これらの燻製人間の遺体は、科学的に知られている最古のミイラかもしれない

これらの燻製人間の遺体は、科学的に知られている最古のミイラかもしれない

研究者たちは、科学的に知られる限り最も古い人工的なミイラ製造の証拠と思われるものを発見した。これにより、埋葬の儀式の年代が古代エジプト時代よりはるか昔にまで遡ることになる。

約2万年前から4000年前に東南アジアに住んでいた狩猟採集民は、死者をしっかりとかがみ込んだり、しゃがんだりした姿勢で埋葬していました。それだけでなく、これらのコミュニティでは、火で遺体を乾燥させるミイラ化という手法も実践していました。これは、月曜日にPNAS誌に掲載された研究論文で研究者らが詳述した通りです。この慣習は、世界の他の文化でも見られます。

研究チームは、東南アジアの11の考古学遺跡から、1万2000年前から4000年前の石器時代以前の埋葬地54体を調査した。「今回の発見は、これらの石器時代以前の屈曲位の高い、あるいはしゃがんだ姿勢の埋葬地の多くが、長期間の火による燻製乾燥処理を受けていたことを裏付けている。これは、オーストラリアやニューギニア高地の一部の社会で民族誌学的に記録されているミイラ化の過程に類似している」と研究者らは論文に記している。

「分析された考古学的サンプルの中には、世界最古の人工的なミイラ化の例となるものがある」と研究者らは結論付けた。

うずくまり埋葬の謎

考古学者たちは以前、東南アジアのしゃがんだ埋葬を「一次埋葬」に分類していたと、本研究の共著者でオーストラリア国立大学の研究者であるシャオチュン・フン氏は、The Conversation誌に掲載された記事で述べている。一次埋葬とは、一回の儀式で完全な遺体を埋葬した墓の専門用語である。

しかし、フン氏と研究チームは、解剖学的に信じ難い骨格の配置や、肉の少ない部分に集中して焼かれた痕跡のある骨など、この理論に疑問を呈する埋葬の特徴に気づいた。

過屈曲埋葬姿勢と焼けた頭蓋骨
中国南部で発見された約7000年前の若い男性の遺骨と、部分的に焼かれた頭蓋骨。© Zhen Li、Hirofumi Matsumura

「半分冗談で、でも純粋に興味があって、『これらの埋葬はパプアニューギニアの燻製ミイラに似ているかもしれない』と口走ったのを覚えています」とフン氏は説明した。おそらく、ミイラ作りが今も行われているパプアニューギニアのアンガ族の葬儀の伝統を指しているのだろう。

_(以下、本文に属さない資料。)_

(** The record loop of [BlockAlloc::update_diff_log]: the buffers appended to the
    diff log so far, and the buffer being filled. *)
Definition diff_log_loop (max_size : nat) (st : list (list byte) * list byte) (r : nat * AllocDiff)
    : list (list byte) * list byte :=
  let '(out, diff_buf) := st in
  let diff_buf := diff_buf ++ [diff_to_u8 r.2] ++ bid_bytes r.1 in
  if max_size <? length diff_buf + DIFF_RECORD_SIZE
  then (out ++ [pad_to_block diff_buf], [])
  else (out, diff_buf).

(** [BlockAlloc::update_diff_log]: [None] if no log is created, else the buffers
    appended to it. *)
Definition update_diff_log (diff_table : gmap nat AllocDiff) : option (list (list byte)) :=
  if bool_decide (diff_table = ∅) then None else
  let '(out, diff_buf) :=
    foldl (diff_log_loop (MAX_BUF_BLOCKS * BLOCK_SIZE)) ([], []) (bt_iter diff_table) in
  match diff_buf with
  | [] => Some out
  | _ => Some (out ++ [pad_to_block diff_buf])
  end.

(** The [while] loop of [recover] over the bytes of one diff log. *)
Fixpoint replay_loop (fuel : nat) (buf : list byte) (offset : nat) (bm : BitMap) : res BitMap :=
  match fuel with
  | 0 => Panic
  | S fuel =>
      lim ← usub (length buf) DIFF_RECORD_SIZE;
      if lim <? offset then Ok bm else
      v ← index buf offset;
      let offset := offset + 1 in
      match diff_from_u8 v with
      | DInvalid => replay_loop fuel buf offset bm
      | d =>
          bytes ← slice buf offset (offset + BID_SIZE);
          let bid := bid_from_bytes bytes in
          bm ← BitMap.set bm bid (bool_decide (d = DDealloc));
          replay_loop fuel buf (offset + BID_SIZE) bm
      end
  end.

Definition replay_log (bm : BitMap) (buf : list byte) : res BitMap :=
  if length buf =? 0 then Err TxAborted (* [Buf::alloc(0)] *) else
  replay_loop (S (length buf)) buf 0 bm.

Context {PC : BitMapPostcard}.

(** What the log store holds for the allocator: the block validity table and the
    diff logs by id; [None] is an absent bucket. *)
Record AllocStore := mkAllocStore {
  bvt : option (list byte);
  bal : option (list (nat * list byte));
}.

(** [AllocTable::recover]: every error aborts the TX; the diff logs are replayed in the order of their ids. *)
Definition recover (n : nat) (s : AllocStore) : res AllocTable :=
  bm ← (match bvt s with
        | Some buf => ok_or (pc_from_bytes buf) TxAborted
        | None => Ok (repeat true n)
        end);
  bm ← (match bal s with
        | None => Ok bm
        | Some logs => foldM replay_log bm (merge_sort key_le logs).*2
        end);
  first ← first_one bm 0;
  Ok (mkAllocTable bm (default 0 first) n false (count_ones bm)).

Definition BITMAP_MAX_BLOCKS : nat := 1792.

(** [AllocTable::do_compaction]: the new table replaces the old one and all diff
    logs. *)
Definition do_compaction (t : AllocTable) (s : AllocStore) : res (AllocTable * AllocStore) :=
  if negb (is_dirty t) then Ok (t, s) else
  let ser := pc_to_bytes (bitmap t) in
  if BITMAP_MAX_BLOCKS * BLOCK_SIZE <? length ser then Err InvalidArgs else
  let ser_buf := ser ++ replicate (BITMAP_MAX_BLOCKS * BLOCK_SIZE - length ser) 0%Z in
  let ser_buf := vec_resize ser_buf (align_up (length ser) BLOCK_SIZE) 0%Z in
  Ok (mkAllocTable (bitmap t) (next_avail t) (nblocks t) false (num_free t),
      mkAllocStore (Some ser_buf) (match bal s with Some _ => Some [] | None => None end)).
End alloc.

(** ** The free count *)
Section table_spec.
Context {B : Bittle} {HB : BittleSpec B}.
Implicit Types (t : AllocTable) (bm : BitMap).

Definition is_free t (i : nat) : bool := bget (bitmap t) i.
Definition free_cnt bm : nat := length (ones_from bm 0).

(** [num_free] is the number of free blocks and the search start is in range. *)
Definition at_wf t : Prop :=
  wf (bitmap t) ∧ nbits (bitmap t) = nblocks t ∧ 0 < nblocks t ∧
  num_free t = free_cnt (bitmap t) ∧ next_avail t ≤ nblocks t.

Lemma AllocTable_new_wf n : 0 < n → at_wf (AllocTable_new n).
Proof.
  intros Hn. unfold at_wf. simpl. split; [apply repeat_wf|]. rewrite repeat_nbits.
  split; [done|]. split; [done|]. split; [|lia]. unfold free_cnt, ones_from.
  rewrite repeat_nbits, Nat.sub_0_r, filter_all, length_seq; [done|].
  intros x Hx%elem_of_seq. rewrite repeat_bit. apply Nat.ltb_lt. lia.
Qed.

研究者たちは、ニューギニア高地における現代の燻製ミイラ製造法と先史時代の遺骨との間に顕著な類似点を発見しました。しかしながら、古代の遺骨には明らかに焼かれた痕跡は見られませんでした。この仮説をさらに検証するため、研究チームは実験室技術を用いて、高温への曝露による骨構造の微小な変化の有無を調査しました。この手法により、研究対象となったほぼすべての遺骨が、低温の環境下で一定時間放置されていたことが明らかになり、燻製にされたことが示唆されました。

モダンダニ
インドネシア、パプア州ダニ族の燻製乾燥個体。 © 2019年1月撮影、松村博文、Hsiao-chun Hung

永続的な葬儀の慣習

「東南アジアから発見された埋葬サンプルは、頭蓋顔面の特徴やゲノムの類似性を通じてニューギニア高地やオーストラリアの先住民と関連していた狩猟採集民社会において、1万年以上にわたって続いてきた、驚くほど永続的な一連の文化的信仰と埋葬慣習を浮き彫りにしている」と研究者らは論文に記している。

東南アジアの狩猟採集民の身体的特徴と遺伝子はニューギニアとオーストラリアの先住民グループと関連付けられており、葬儀の伝統がこれらの地域全体に広がり、何千年も存続したことを示唆している。